The engine of the renal car started beautifully on the first try, a nice change of pace from the old lemon she shared with her friends back at school. When she had sprung an extra ten bucks on the nicer car for the trip, Clarissa had been picturing a glamorous week of vacationing in California that would make the nerve-wracking experience of meeting her boyfriend’s family and old friends much easier. What she had failed to take into account in this fantasy was that there were parts of California outside of San Francisco and LA. As Clarissa followed the GPS instructions from the Motel 6 to Nicolas’ parents' house, she couldn’t help but notice that the suburbs she was passing looked nearly identical to the small town she had grown up in in Missouri. If anything, it might be even browner and colder.
Clarissa pulled onto Greenwood Drive and parked in front of a house a few houses down, just like Mrs. Losa had told her to. They were all supposed to park in front of other houses so that too many cars out front of the Losa house wouldn’t give away the surprise. Clarissa had already given away the surprise, but the rest of them didn’t know that.
Clarissa turned off the engine and wiped her sweaty palms on her jeans. I belong here, she thought. We have been dating for five months. I have been part of the planning of this event since the beginning. He invited me. They all invited me. “I belong here,” she said out loud, and she stepped out of the car.

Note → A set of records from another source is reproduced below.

Definition rebind_alias (space alias new_asset_id caller_service_id : string) : RM AliasBinding :=
  binding ← _get_binding space alias;
  raise_about_if (negb (b_mutable binding)) binding AliasImmutableError ;;
  raise_about_if (bool_decide (is_Some (b_asset_id binding))) binding InvalidStateTransitionError ;;
  new_asset ← _get_asset new_asset_id;
  raise_if (bool_decide (a_space new_asset ≠ b_space binding)) AliasConflictError ;;
  partition ← of_res (_partition_from_scoped_alias (b_alias binding));
  raise_if (bool_decide (a_partition_id new_asset ≠ partition)) AliasConflictError ;;
  raise_if (bool_decide (a_state new_asset ≠ AVAILABLE)) InvalidStateTransitionError ;;
  key ← of_res (b_qualified_alias binding);
  let previous_asset_id := default "" (b_previous_asset_id binding) in
  now ← utcnow;
  let updated_binding := binding <| b_asset_id := Some new_asset_id |>
    <| b_previous_asset_id := None |> <| b_updated_at := now |> in
  put_alias key updated_binding ;;
  _add_alias_to_asset new_asset_id key ;;
  _audit "alias.rebind" key caller_service_id "success"
    {["asset_id" := previous_asset_id]} {["asset_id" := new_asset_id]} ;;
  mret updated_binding.

Definition expire_asset (asset_id caller_service_id : string) : RM Asset :=
  asset ← _get_asset asset_id;
  raise_if (bool_decide (a_state asset ≠ AVAILABLE)) InvalidStateTransitionError ;;
  updated_at ← utcnow;
  expired_at ← utcnow;
  let updated := asset <| a_state := EXPIRED |> <| a_updated_at := updated_at |>
    <| a_expired_at := Some expired_at |> in
  put_asset asset_id updated ;;
  _release_quota asset ;;
  _audit "asset.expire" asset_id caller_service_id "success"
    {["state" := state_value (a_state asset)]} {["state" := state_value (a_state updated)]} ;;
  mret updated.

Definition delete_asset (asset_id caller_service_id : string) : RM Asset :=
  asset ← _get_asset asset_id;
  raise_if (bool_decide (a_state asset ≠ AVAILABLE ∧ a_state asset ≠ EXPIRED))
    InvalidStateTransitionError ;;
  now ← utcnow;
  let updated := asset <| a_state := DELETED |> <| a_updated_at := now |> in
  put_asset asset_id updated ;;
  _release_quota asset ;;
  _audit "asset.delete" asset_id caller_service_id "success"
    {["state" := state_value (a_state asset)]} {["state" := state_value (a_state updated)]} ;;
  mret updated.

Clarissa had spoken to Nicolas’ family before over the phone from school and over email while planning the party, but this was her first time meeting them face to face. They had originally planned to meet up for dinner the night Clarissa and Nicolas got to California, but their flight had been delayed, and the traffic on the way from the airport had been bad, so the only one still awake to greet them when they finally got in close to midnight had been Pat, who had taken them out to a PizzaHut that stayed open all night. There were two consequences of this: Clarissa eating the worst vegan pizza of her life after a full travel day and throwing up in a motel bathroom, and her having to meet Nicolas’ family for the first time on her own.